Le prescripteur. "Avec André de Peretti et Louis Legrand nous avons développé la pédagogie différenciée. Nous nous sommes appuyés, par exemple, sur les travaux de Herman Witkin". Pour rappel, ce psychologue américain a été le pionnier du développement des théories cognitives, en particulier en ce qui concerne l’apprentissage. Il a notamment proposé le concept de dépendance et d’indépendance par rapport au champ : c’est à dire le fait d’être plutôt insensible ou très sensible aux signaux de l’environnement. Philippe Meirieu se souvient de la polémique qui a suivi. Les soupçons de visée individualiste, comme si on voulait ou pouvait comprendre exactement comment fonctionne le cerveau d’un enfant pour prescrire les programmes qui conviennent. "Derrière ce qui pouvait apparaitre comme les mêmes prescriptions, il y avait des projets divergents : d’un côté celui d’un diagnostic systématique a priori, de l’autre, celui de l’inventivité régulée ; d’un côté un adéquationnisme strict, de l’autre la volonté de permettre la découverte de nouvelles méthodologies et de nouveaux horizons." Il n'a alors pas voulu se désolidariser de Louis Legrand, le théoricien de la différenciation, bien qu'il ne soit pas tout à fait d'accord avec lui. C’est la cinquième découverte : "Nulle prescription ne peut faire l’économie de l’explicitation de son axiologie."
Le lecteur épistémologue : Philippe Meirieu s’est plongé ensuite dans la lecture des pédagogues historiques et des discours sur l’éducation. "Je me suis demandé comment fonctionnaient ces discours. J’ai observé alors – c’est la sixième 'découverte' - que tout discours éducatif articule plus ou moins explicitement des valeurs (philosophiques, politiques), des faits (scientifiques) et des propositions (des outils, des méthodes). Il remarque qu’omettre l’un des pôles aboutit à un discours tronqué : soit un discours "théorico-technique" (on déduit les prescriptions des finalités sans les éclairer par la science) ou bien un discours "idéologico-théorique" (on articule des finalités avec des apports scientifiques sans se soucier de fournir des outils aux praticiens).
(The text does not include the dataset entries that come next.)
(* ===== verification/PgraphFrame.v ===== *)
(** * What the methods keep

    Most methods of PGRAPH change a register or a field; this file shows what each of them
    leaves alone, and that all of them keep the invariants of the textures, the programs and
    the submitted vertices. *)

From S2P Require Import Prelude Bytes Fields Swizzle Lru Nv2a PgraphRegs Gl PgraphState Surface Texture Shader Vertex Pgraph.

Section frame.
Context {V : Type} `{OpenGL} (generate_shaders : ShaderState → ShaderBinding) (vram_size : Z).
Implicit Types g : Gpu V.

(** ** The frame *)

(** The device, but for what the methods are there to change. *)
Definition rest (d : NV2AState V) : NV2AState V :=
  d <| vram := ∅ |> <| pgraph_regs := ∅ |> <| vsh_constants := ∅ |>.

Definition shader_part (s : Shaders) :=
  (shader_cache s, shader_bindings s, shader_binding s, ltctxa s, ltctxb s, ltc1 s, vsh_constants_dirty s,
   ltctxa_dirty s, ltctxb_dirty s, ltc1_dirty s).

Definition vertex_part (b : Batch) :=
  (inline_buffer_length b,
   (λ a, (inline_value a, inline_buffer a, gl_inline_buffer a)) <$> vertex_attributes b).

Definition frame g :=
  (rest (nv g), texture_store g, program_calls (gl g), shader_part (shaders (pg g)), vsh_constants (nv g),
   vertex_part (batch (pg g)), waiting g).

Lemma kept_weaken {T T' A} (π : Gpu V → T) (π' : Gpu V → T') (out : A → Gpu V) g m :
  (∀ g g', π g' = π g → π' g' = π' g) → kept π out g m → kept π' out g m.
Proof. intros W K a E. by apply W, K. Qed.

(** The operations on the parts keep the frame, less what they are about. *)
Lemma frame_surfaces g g' : beside_surfaces g' = beside_surfaces g → frame g' = frame g.
Proof.
  unfold beside_surfaces. rewrite !pair_equal_spec. intros [[[[[[[[[E1 _] _] _] E5] E6] E7] _] E9] E10].
  unfold frame, texture_store. rewrite E5, E6, E7, E9, E10.
  change (rest (nv g')) with (rest ((nv g') <| vram := ∅ |>)).
  change (vsh_constants (nv g')) with (vsh_constants ((nv g') <| vram := ∅ |>)). by rewrite E1.
Qed.

Lemma update_surface_frame upload c z g : kept frame id g (pgraph_update_surface vram_size upload c z g).
Proof. eapply kept_weaken; [exact frame_surfaces | apply update_surface_kept]. Qed.
#[local] Hint Resolve update_surface_frame : kept.

(** What the textures keep is all of the frame but their own part; and so on. *)
Definition frame_but_textures g :=
  (rest (nv g), program_calls (gl g), shader_part (shaders (pg g)), vsh_constants (nv g),
   vertex_part (batch (pg g)), waiting g).

Lemma bind_textures_frame g : kept frame_but_textures id g (pgraph_bind_textures vram_size g).
Proof.
  eapply kept_weaken; [| apply bind_textures_kept]. clear g. intros g g'. unfold beside_textures.
  rewrite !pair_equal_spec. intros [[[[[[[[[[[[E1 _] _] _] _] E6] E7] _] _] _] E11] E12] _].
  unfold frame_but_textures. by rewrite E1, E6, E7, E11, E12.
Qed.

Definition frame_but_shaders g := (rest (nv g), texture_store g, vsh_constants (nv g), vertex_part (batch (pg g)), waiting g).

Lemma bind_shaders_frame g : kept frame_but_shaders id g (pgraph_bind_shaders generate_shaders g).
Proof.
  eapply kept_weaken; [| apply bind_shaders_kept]. clear g. intros g g'. unfold beside_shaders.
  rewrite !pair_equal_spec. intros [[[[[[[[[[[E1 _] _] _] _] E6] E7] _] _] _] E11] _].
  unfold frame_but_shaders, texture_store. by rewrite E1, E6, E7, E11.
Qed.

Definition frame_but_vertices g :=
  (rest (nv g), texture_store g, program_calls (gl g), shader_part (shaders (pg g)), vsh_constants (nv g), waiting g).

Lemma frame_vertices g g' : beside_vertices g' = beside_vertices g → frame_but_vertices g' = frame_but_vertices g.
Proof.
  unfold beside_vertices. rewrite !pair_equal_spec. intros [[[[[[[[[E1 _] _] _] _] E6] E7] _] E9] E10].
  unfold frame_but_vertices, texture_store. by rewrite E1, E6, E7, E9, E10.
Qed.

(** ** The plain methods *)

Definition plain (cs : cases (V := V)) : Prop := Forall (λ c, ∀ m p g, kept frame id g (c.2 m p g)) cs.

Lemma find_case_covers (cs : cases (V := V)) m hd : find_case cs m = Some hd →
  ∃ ls, (ls, hd) ∈ cs ∧ existsb (covers m) ls = true.
Proof.
  induction cs as [| [ls h] cs IH]; cbn; [done |]. case_match eqn:X.
  - intros [= ->]. exists ls. split; [by left | done].
  - intros E. destruct (IH E) as (ls' & Hin & C). exists ls'. split; [by right | done].
Qed.
(* ===== verification/GpuRun.v ===== *)
(** * The graphics processor as a whole

    PFIFO and PGRAPH run together: the pusher fills CACHE1, the puller takes an entry and
    makes the calls of PGRAPH it stands for, some of which wait for the guest, and the guest
    accesses registers and memory in between.  Every call is made before the next entry is
    taken, so PGRAPH does what was submitted in the order of submission; and the invariants
    of PGRAPH hold whatever the others do.  The steps interleave, and each is atomic: PGRAPH
    makes a call under its lock, and a store of the guest falls between two calls. *)

From S2P Require Import Prelude Bytes Fields Swizzle Lru Nv2a Pfifo PgraphRegs Gl PgraphState Surface Texture Shader Vertex Pgraph PgraphFrame PgraphDraw PgraphInit.

(** ** What the accesses of the guest leave alone *)

Section accesses.
Context {V : Type} `{VgaPort V}.
Implicit Types d : NV2AState V.

Lemma block_write_constants d b addr val d' : block_write d b addr val = Ok d' → vsh_constants d' = vsh_constants d.
Proof.
  intros E. destruct b; cbn [block_write] in E; try (apply Ok_inj in E; subst d'; try done).
  - unfold pmc_write. by repeat case_match.
  - unfold pbus_write. by case_match.
  - unfold pfifo_write. by repeat case_match.
  - unfold pvideo_write, pvideo_vga_invalidate. by repeat case_match.
  - unfold ptimer_write. by repeat case_match.
  - unfold pgraph_write, rdi_next in E. repeat case_match; repeat (apply bind_ok in E as (? & ? & E)); try done;
      apply Ok_inj in E; by subst d'.
  - unfold pcrtc_write. by repeat case_match.
  - unfold user_write in E. rewrite bind_ok in E. destruct E as (? & _ & E).
    repeat case_match; apply Ok_inj in E || done; by subst d'.
Qed.

Lemma block_read_constants vram_size d now b addr size r d' : block_read vram_size d now b addr size = Ok (r, d') →
  (vsh_constants d', pfifo_regs d') = (vsh_constants d, pfifo_regs d).
Proof.
  intros E. destruct b; cbn [block_read] in E; repeat (apply bind_ok in E as (? & ? & E));
    try (injection E as _ <-; done).
  - unfold prmcio_read in E. case_match. by injection E as _ <-.
  - unfold pgraph_read, rdi_next in E. repeat case_match;
      repeat (apply bind_ok in E as (? & ? & E)); try (injection E as _ <-; done).
    match goal with H : _ = Ok ?d1 |- _ => apply bind_ok in H as (? & ? & H); apply Ok_inj in H; subst d1 end.
    by injection E as _ <-.
  - unfold prmcio_read in E. case_match. by injection E as _ <-.
Qed.

Lemma puller_step_device d d' calls : puller_step d = Ok (Some (d', calls)) → vsh_constants d' = vsh_constants d.
Proof.
  unfold puller_step. do 2 (case_match; [done |]). intros ([[r e] p] & _ & ([r' cs] & _ & [= <- _])%bind_ok)%bind_ok. done.
Qed.
End accesses.
(** The block index stays in the buffer. *)
Lemma smb_index_bounded {D} `{SmbusChip D} (s s' : AMD756SMBus D) addr val : 0 ≤ smb_index s < 32 →
  amd756_smb_ioport_writeb s addr val = Ok s' → 0 ≤ smb_index s' < 32.
Proof.
  intros Hi E. unfold amd756_smb_ioport_writeb in E.
  repeat case_match; repeat (apply bind_ok in E as (? & ? & E)); apply Ok_inj in E; subst s'; try exact Hi.
  all: try (match goal with T : amd756_smb_transaction _ = Ok ?b |- _ =>
    apply transaction_index in T; case_match; change (0 ≤ smb_index b < 32); rewrite T; exact Hi end).
  all: try (change (0 ≤ 0 < 32); lia).
  match goal with E : (31 <? ?i) = false |- _ => apply Z.ltb_ge in E; change (0 ≤ i < 32) end.
  pose proof (wrap_bound 8 (smb_index s + 1) ltac:(lia)). lia.
Qed.

(** The machine at its start. *)
Definition sample_smb : AMD756SMBus xbox_chip :=
  amd756_smbus_init (xbox_smbus_devices ∅ false (Some "vga"%string)).

Lemma sample_smb_ready : smb_ready sample_smb.
Proof. split; [| by vm_compute]. split; [done |]. split; [done |]. by repeat constructor. Qed.

(** The transaction that reads the video connector. *)
Definition sample_transaction : AMD756SMBus xbox_chip :=
  sample_smb <| smb_addr := 0x21 |> <| smb_cmd := 4 |> <| smb_ctl := 2 |>.
(** The arithmetic of [subtract_background] on a buffer of 3694 samples,
    with the sums and the windows written out. *)
Lemma subtract_background_of_window (data : list Z) :
  length data = 3694%nat ->
  length (subtract_background_of data) = 3653%nat
  /\ forall i x,
       (i < 3653)%nat -> data !! (32 + i)%nat = Some x ->
       subtract_background_of data !! i
       = Some (PrimFloat.sub (float_of_Z x)
                 (PrimFloat.div
                    (PrimFloat.add
                       (PrimFloat.div
                          (float_of_Z (foldr Z.add 0 (take 16 (drop 15 data)))) 16%float)
                       (PrimFloat.div
                          (float_of_Z (foldr Z.add 0 (take 6 (drop 3686 data)))) 6%float))
                    2%float)).
Proof.
  intros H. split.
  - unfold subtract_background_of. rewrite length_map, length_slice, H. reflexivity.
  - intros i x Hi Hx. unfold subtract_background_of.
    rewrite list_lookup_fmap, lookup_slice
      by (change (Z.to_nat (3685 - 32)) with 3653%nat; exact Hi).
    change (Z.to_nat 32) with 32%nat. rewrite Hx. cbn [fmap option_fmap option_map].
    unfold background, np_mean. rewrite !length_slice, H. reflexivity.
Qed.
(** A row with a token that is no number stops the table with an error,
    whatever the rows before it hold. *)
Lemma dipole_rows_bad_row (n i : nat) (rows : list string) (row : string)
  (rest : list string) (ds : list mat3) :
  (List.length rows < n)%nat ->
  Exists (fun tok => pyfloat tok = None) (split row) ->
  exists e, dipole_rows pyfloat n i (rows ++ row :: rest) ds = Raise e.
Proof.
  intros Hlen Hbad. revert n i ds Hlen.
  induction rows as [|r rows IH]; intros n i ds Hlen.
  - destruct n as [|n]; [simpl in Hlen; lia|]. simpl.
    rewrite (row_tensor_bad_token pyfloat row (nth i ds mzero) Hbad).
    now exists ValueError.
  - destruct n as [|n]; [simpl in Hlen; lia|]. simpl.
    destruct (row_tensor pyfloat r (nth i ds mzero)) as [t|e]; simpl.
    + apply IH. simpl in Hlen. lia.
    + now exists e.
Qed.

(** The rows from index [i] on leave the sites below [i] alone. *)
Lemma dipole_rows_below (n i : nat) (f f' : list string) (ds ds' : list mat3) :
  dipole_rows pyfloat n i f ds = Ok (f', ds') ->
  forall j, (j < i)%nat -> nth j ds' mzero = nth j ds mzero.
Proof.
  revert i f ds; induction n as [|n IH]; intros i f ds H j Hj; simpl in H.
  - now inversion H.
  - bind_inv H. destruct a as [r f1]. simpl in H. bind_inv H.
    rewrite (IH _ _ _ H j) by lia.
    apply nth_setitem_other. lia.
Qed.

(** The row at position [k] of the table becomes the tensor of site
    [i + k]. *)
Lemma dipole_rows_nth (n i : nat) (rows : list string) (row : string)
  (rest f' : list string) (ds ds' : list mat3) :
  dipole_rows pyfloat n i (rows ++ row :: rest) ds = Ok (f', ds') ->
  (List.length rows < n)%nat -> (i + n <= List.length ds)%nat ->
  row_tensor pyfloat row mzero = Ok (nth (i + List.length rows) ds' mzero).
Proof.
  revert n i ds; induction rows as [|r rows IH]; intros n i ds H Hlen Hds.
  - destruct n as [|n]; [simpl in Hlen; lia|]. simpl in H.
    bind_inv H. rewrite (row_tensor_any pyfloat row _ mzero) in Hm.
    rewrite Hm. f_equal. simpl. rewrite Nat.add_0_r.
    rewrite (dipole_rows_below _ _ _ _ _ _ H) by lia.
    symmetry. apply nth_setitem_same. lia.
  - destruct n as [|n]; [simpl in Hlen; lia|]. simpl in H.
    bind_inv H. simpl in Hlen.
    replace (i + List.length (r :: rows))%nat
      with (S i + List.length rows)%nat by (simpl; lia).
    apply (IH n (S i) (setitem ds i a)); [exact H | lia |].
    rewrite length_setitem. lia.
Qed.

Lemma dipole_rows_from_report (outcar : list string) (n i : nat)
  (f f' : list string) (ds ds' : list mat3) :
  dipole_rows pyfloat n i f ds = Ok (f', ds') ->
  incl f outcar -> Forall (from_report pyfloat outcar) ds ->
  Forall (from_report pyfloat outcar) ds'.
Proof.
  revert i f ds; induction n as [|n IH]; intros i f ds H Hin Hds; simpl in H.
  - now inversion H; subst.
  - bind_inv H. destruct a as [r f1]. apply next_ok in Hm; subst f.
    simpl in H. bind_inv H.
    apply (IH _ _ _ H).
    + intros l Hl. apply Hin. now right.
    + apply Forall_setitem; [exact Hds|]. right. exists r. split.
      * apply Hin. now left.
      * now rewrite (row_tensor_any pyfloat r mzero (nth i ds mzero)).
Qed.

Lemma loop_body_from_report (outcar : list string) (line : string)
  (f f' : list string) (st st' : scan_state) :
  loop_body pyfloat natoms line f st = Ok (f', st') ->
  incl f outcar -> Forall (from_report pyfloat outcar) (dipole_tensors st) ->
  Forall (from_report pyfloat outcar) (dipole_tensors st').
Proof.
  intros H Hin Hds. unfold loop_body in H.
  bind_inv H. bind_inv H. destruct a0 as [f1 st2]. simpl in H.
  apply on_totalspin_arrays in Hm. destruct Hm as [_ E2].
  pose proof (on_contact_frame _ _ _ _ _ _ _ Hm0) as (u1 & Hu1 & _).
  apply on_contact_arrays in Hm0. destruct Hm0 as [_ E4].
  unfold on_dipole in H. destruct (re_dipole line).
  - bind_inv H. apply skip_header_ok in Hm. destruct Hm as (l1 & l2 & l3 & Hf1).
    bind_inv H. destruct a1 as [f2 ds2]. simpl in H. inversion H; subst f' st'.
    simpl. eapply dipole_rows_from_report; [exact Hm | |].
    + intros l Hl. apply Hin. rewrite Hu1. apply in_or_app. right.
      rewrite Hf1. now do 3 right.
    + now rewrite E4, E2.
  - inversion H; subst. now rewrite E4, E2.
Qed.

Lemma reaches_from_report (outcar f f' : list string) (st st' : scan_state) :
  reaches pyfloat natoms f st f' st' ->
  incl f outcar -> Forall (from_report pyfloat outcar) (dipole_tensors st) ->
  Forall (from_report pyfloat outcar) (dipole_tensors st').
Proof.
  induction 1 as [|line f st f1 st1 f2 st2 Hb _ IH]; intros Hin Hds;
    [exact Hds|].
  pose proof (loop_body_frame _ _ _ _ _ _ _ Hb) as (used & Hu & _).
  apply IH.
  - intros l Hl. apply Hin. right. rewrite Hu. apply in_or_app. now right.
  - eapply loop_body_from_report; [exact Hb | | exact Hds].
    intros l Hl. apply Hin. now right.
Qed.

(** *** A report without the dipolar header *)

Lemma loop_body_no_dipole (line : string) (f : list string) (st : scan_state) :
  re_dipole line = false ->
  loop_body pyfloat natoms line f st =
  (st1 <- on_totalspin pyfloat line st ;; on_contact pyfloat natoms line f st1).
Proof.
  intros Hre. unfold loop_body, on_dipole. rewrite Hre.
  destruct (on_totalspin pyfloat line st) as [st1|e]; simpl; [|reflexivity].
  destruct (on_contact pyfloat natoms line f st1) as [[f1 st2]|e];
    reflexivity.
Qed.

Lemma reaches_no_dipole (f f' : list string) (st st' : scan_state) :
  reaches pyfloat natoms f st f' st' ->
  Forall (fun l => re_dipole l = false) f ->
  dipole_tensors st' = dipole_tensors st /\
  Forall (fun l => re_dipole l = false) f'.
Proof.
  induction 1 as [|line f st f1 st1 f2 st2 Hb _ IH]; intros Hf; [auto|].
  inversion Hf as [|x l Hline Hrest]; subst.
  pose proof (loop_body_frame _ _ _ _ _ _ _ Hb) as (used & Hu & _).
  rewrite (loop_body_no_dipole _ f st Hline) in Hb. bind_inv Hb.
  apply on_totalspin_arrays in Hm. destruct Hm as [_ E1].
  apply on_contact_arrays in Hb. destruct Hb as [_ E2].
  subst f. apply Forall_app in Hrest. destruct Hrest as [_ Hf1].
  destruct (IH Hf1) as [E3 Hf2]. split; [|exact Hf2].
  now rewrite E3, E2, E1.
Qed.

End DipoleFacts.

Section TotalSpinFacts.

Variable pyfloat : string -> option f64.
Variable natoms : nat.

(** A line that carries the total-spin marker has a last token. *)
Lemma on_totalspin_value (line tok : string) (s : f64) (st : scan_state) :
  re_totalspin line = true ->
  last_item (split line) = Ok tok -> pyfloat tok = Some s ->
  on_totalspin pyfloat line st =
  Ok (State (contacts st) (dipole_tensors st) (Some s)).
Proof.
  intros Hre Htok Hs. unfold on_totalspin. rewrite Hre, Htok. simpl.
  unfold float. now rewrite Hs.
Qed.
(** C5. All the script does to the warehouse is to create or replace its
    function and the views of [pipeline]. Every call of a run is in
    [or_replace] mode and creates [map_city_to_airport] or a view of
    [pipeline]; a view whose name is none of the seven names of [pipeline],
    and a function whose name is not [get_city_for_airport], is after the
    run what it was before, in every schema, however the run ends. *)
Theorem only_creates_or_replaces environ session_fault faults w :
  Forall (fun r => request_mode r = or_replace)
         (issued (fst (run environ session_fault faults w)))
  /\ Forall (fun r =>
               (exists target, r = CreateFunction target map_city_to_airport or_replace)
               \/ (exists target view,
                      view ∈ pipeline /\ r = CreateView target view or_replace))
            (issued (fst (run environ session_fault faults w)))
  /\ view_name <$> pipeline
     = [ "flight_emissions"; "flight_punctuality"; "flights_from_home";
         "weather_forecast"; "major_us_cities"; "zip_codes_in_city";
         "weather_joined_with_major_cities" ]
  /\ (forall db sch n,
        n ∉ view_name <$> pipeline ->
        views (objects (fst (run environ session_fault faults w))) !! (db, sch, n)
        = views w !! (db, sch, n))
  /\ (forall db sch n sig,
        n <> "get_city_for_airport" ->
        functions (objects (fst (run environ session_fault faults w)))
          !! (db, sch, (n, sig))
        = functions w !! (db, sch, (n, sig))).
Proof.
  split_and!.
  - apply issued_Forall. intros env _. apply requests_or_replace.
  - apply issued_Forall. intros env _. unfold requests.
    constructor; [left; by eexists|].
    apply Forall_forall. intros r Hr.
    apply list_elem_of_fmap in Hr as (v & -> & Hv). right. by eexists _, v.
  - reflexivity.
  - intros db sch n Hn.
    destruct (run_shape environ session_fault faults w)
      as [[_ ->]|(env & k & m & _ & _ & _ & ->)]; [done|].
    apply after_view_frame. intros Hin. apply Hn.
    apply list_elem_of_fmap in Hin as (v & -> & Hv).
    apply list_elem_of_fmap_2.
    apply created_views_take in Hv. by rewrite created_views_requests in Hv.
  - intros db sch n sig Hn.
    destruct (run_shape environ session_fault faults w)
      as [[_ ->]|(env & k & m & _ & _ & _ & ->)]; [done|].
    apply after_function_frame. intros Hin. apply Hn.
    apply list_elem_of_fmap in Hin as (f & -> & Hf).
    apply created_functions_take in Hf. rewrite created_functions_requests in Hf.
    by apply list_elem_of_singleton in Hf as ->.
Qed.

Lemma only_creates_or_replaces_witness :
  ("attractions" ∉ view_name <$> pipeline)
  /\ views (objects (fst (run {[ "environment" := "dev" ]} None (fun _ _ => None)
                           empty_warehouse)))
       !! ("quickstart_dev", "silver", "attractions")
     = views empty_warehouse !! ("quickstart_dev", "silver", "attractions").
Proof.
  assert (H : "attractions" ∉ view_name <$> pipeline).
  { apply (bool_decide_unpack _). by vm_compute. }
  split; [exact H|].
  destruct (only_creates_or_replaces {[ "environment" := "dev" ]} None
              (fun _ _ => None) empty_warehouse) as (_ & _ & _ & Hv & _).
  apply Hv, H.
Defined.

(** C6. Replaying the definitions is idempotent. With the script taken as
    the function [deploy] on warehouse states, two runs in succession leave,
    from any state, the state one run leaves: the same views and the same
    function under the same names. On a platform that may refuse calls, a
    second run after one that ended normally changes no object, wherever the
    second run stops. *)
Theorem replay_idempotent environ w :
  deploy environ (deploy environ w) = deploy environ w
  /\ (forall session_fault faults session_fault' faults' s1,
        run environ session_fault faults w = (s1, inr ()) ->
        objects (fst (run environ session_fault' faults' (objects s1)))
        = objects s1).
Proof.
  split.
  - rewrite !deploy_eq. destruct (environ !! "environment") as [env|]; [|done].
    rewrite <- (firstn_all (requests env)) at 1. apply after_take_after.
  - intros sf faults sf' faults' s1 Hrun.
    pose proof (run_spec environ sf faults w) as H. rewrite Hrun in H.
    destruct H as (_ & env & He & _ & Ho & _).
    destruct (run_shape environ sf' faults' (objects s1))
      as [[_ ->]|(env' & n & m & He' & _ & _ & ->)]; [done|].
    rewrite He in He'. injection He' as <-.
    rewrite Ho. apply after_take_after.
Qed.
(** * nodejs-demo-app: the two-route Express service, embedded and verified

    The program is [index.js]: it builds an Express application, installs the
    JSON body parser, registers [GET /] and [GET /health], and listens on
    [process.env.PORT || 3000].  The handlers call into the JavaScript
    runtime ([new Date().toISOString()], [process.uptime()]) and into
    Express ([express.json()], [app.get], [res.json]).  The embedding
    below is layered accordingly:

    - [JSDate]: time values and the ISO-8601 text [toISOString] produces,
      with the reader [parseISO] for that format;
    - [JSON]: the values [res.json] sends and the grammar the body parser
      checks;
    - [Runtime]: the clocks, the process-wide state, and the small
      reader/state/exception monad in which handler code runs;
    - [Express]: requests, responses, [express.json()] and the router;
    - [App]: the program itself, its two handlers, its stack of layers and
      its port.

    Floating-point seconds are kept as exact fractions ([Q]). *)

From Stdlib Require Import ZArith QArith Lia List String Ascii Bool.
From stdpp Require Import gmap strings.
Import ListNotations.

Local Open Scope Z_scope.

(** ** Time values and ISO-8601 text *)

Module JSDate.

(** A time value is a number of milliseconds since 1970-01-01T00:00:00Z. *)
Definition msPerDay : Z := 86400000.
Definition maxTime : Z := 8640000000000000.

(** ECMAScript [TimeClip]: readings outside +-8.64e15 ms are not dates. *)
Definition valid_time (t : Z) : bool :=
  (- maxTime <=? t) && (t <=? maxTime).

(** A [Date] object holds a time value or [NaN] (here [None]). *)
Definition Date := option Z.

Definition TimeClip (t : Z) : Date :=
  if valid_time t then Some t else None.

Definition Day (t : Z) : Z := t / msPerDay.
Definition TimeWithinDay (t : Z) : Z := t mod msPerDay.

Definition HourFromTime (t : Z) : Z := (t / 3600000) mod 24.
Definition MinFromTime (t : Z) : Z := (t / 60000) mod 60.
Definition SecFromTime (t : Z) : Z := (t / 1000) mod 60.
Definition msFromTime (t : Z) : Z := t mod 1000.

(** Proleptic Gregorian calendar, by 400-year eras that start on 1 March.
    [doe] is the day of the era, [yoe] the year of the era, [doy] the day of
    the March-based year and [mp] the March-based month. *)
Definition daysPerEra : Z := 146097.
Definition epochShift : Z := 719468.

Definition yoe_of_doe (doe : Z) : Z :=
  (doe - doe / 1460 + doe / 36524 - doe / 146096) / 365.

Definition doy_of (doe yoe : Z) : Z :=
  doe - (365 * yoe + yoe / 4 - yoe / 100).

Definition mp_of_doy (doy : Z) : Z := (5 * doy + 2) / 153.

Definition month_of_mp (mp : Z) : Z := if mp <? 10 then mp + 3 else mp - 9.

Definition civil_from_days (z : Z) : Z * Z * Z :=
  let z' := z + epochShift in
  let era := z' / daysPerEra in
  let doe := z' mod daysPerEra in
  let yoe := yoe_of_doe doe in
  let doy := doy_of doe yoe in
  let mp := mp_of_doy doy in
  let d := doy - (153 * mp + 2) / 5 + 1 in
  let m := month_of_mp mp in
  let y := yoe + era * 400 in
  ((if m <=? 2 then y + 1 else y), m, d).

Definition days_from_civil (y m d : Z) : Z :=
  let y' := if m <=? 2 then y - 1 else y in
  let era := y' / 400 in
  let yoe := y' mod 400 in
  let mp := if 2 <? m then m - 3 else m + 9 in
  let doy := (153 * mp + 2) / 5 + d - 1 in
  let doe := yoe * 365 + yoe / 4 - yoe / 100 + doy in
  era * daysPerEra + doe - epochShift.

Definition is_leap (y : Z) : bool :=
  (y mod 4 =? 0) && (negb (y mod 100 =? 0) || (y mod 400 =? 0)).

(** The calendar as ECMAScript states it: the day number on which a year
    starts, the length of a year, and the days of a year that precede a
    month.  [YearFromTime t] is the year [y] with
    [DayFromYear y <= Day t < DayFromYear (y + 1)]. *)
Definition DayFromYear (y : Z) : Z :=
  365 * (y - 1970) + (y - 1969) / 4 - (y - 1901) / 100 + (y - 1601) / 400.

Definition DaysInYear (y : Z) : Z := if is_leap y then 366 else 365.

Definition days_before_month (y m : Z) : Z :=
  nth (Z.to_nat (m - 1))
      [0; 31; 59; 90; 120; 151; 181; 212; 243; 273; 304; 334] 0
  + (if is_leap y && (2 <? m) then 1 else 0).

Definition days_in_month (y m : Z) : Z :=
  if m =? 2 then (if is_leap y then 29 else 28)
  else if (m =? 4) || (m =? 6) || (m =? 9) || (m =? 11) then 30
  else 31.

(** *** Decimal fields *)

Definition digit_char (d : Z) : ascii :=
  ascii_of_N (48 + Z.to_N d).

Definition digit_value (c : ascii) : option Z :=
  let n := Z.of_N (N_of_ascii c) in
  if (48 <=? n) && (n <=? 57) then Some (n - 48) else None.

(** [pad k n]: the [k] low decimal digits of [n], most significant first. *)
Fixpoint pad (k : nat) (n : Z) : list ascii :=
  match k with
  | O => []
  | S k' => pad k' (n / 10) ++ [digit_char (n mod 10)]
  end.

(** [read_digits k acc cs]: read exactly [k] decimal digits off [cs]. *)
Fixpoint read_digits (k : nat) (acc : Z) (cs : list ascii)
  : option (Z * list ascii) :=
  match k with
  | O => Some (acc, cs)
  | S k' =>
      match cs with
      | c :: cs' =>
          match digit_value c with
          | Some d => read_digits k' (10 * acc + d) cs'
          | None => None
          end
      | [] => None
      end
  end.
Mais c’est surtout le discours scientiste, "celui que nous avons sous les yeux en permanence" que dénonce Philippe Meirieu. "Ce n’est pas un hasard si on choisit des faits, des connaissances dans certains domaines en les articulant avec les propositions. L’affirmation que la science peut prescrire des solutions éducatives est évidemment, elle-même, profondément idéologique. Derrière tout discours scientiste, il y a des finalités cachées qu’il faut débusquer."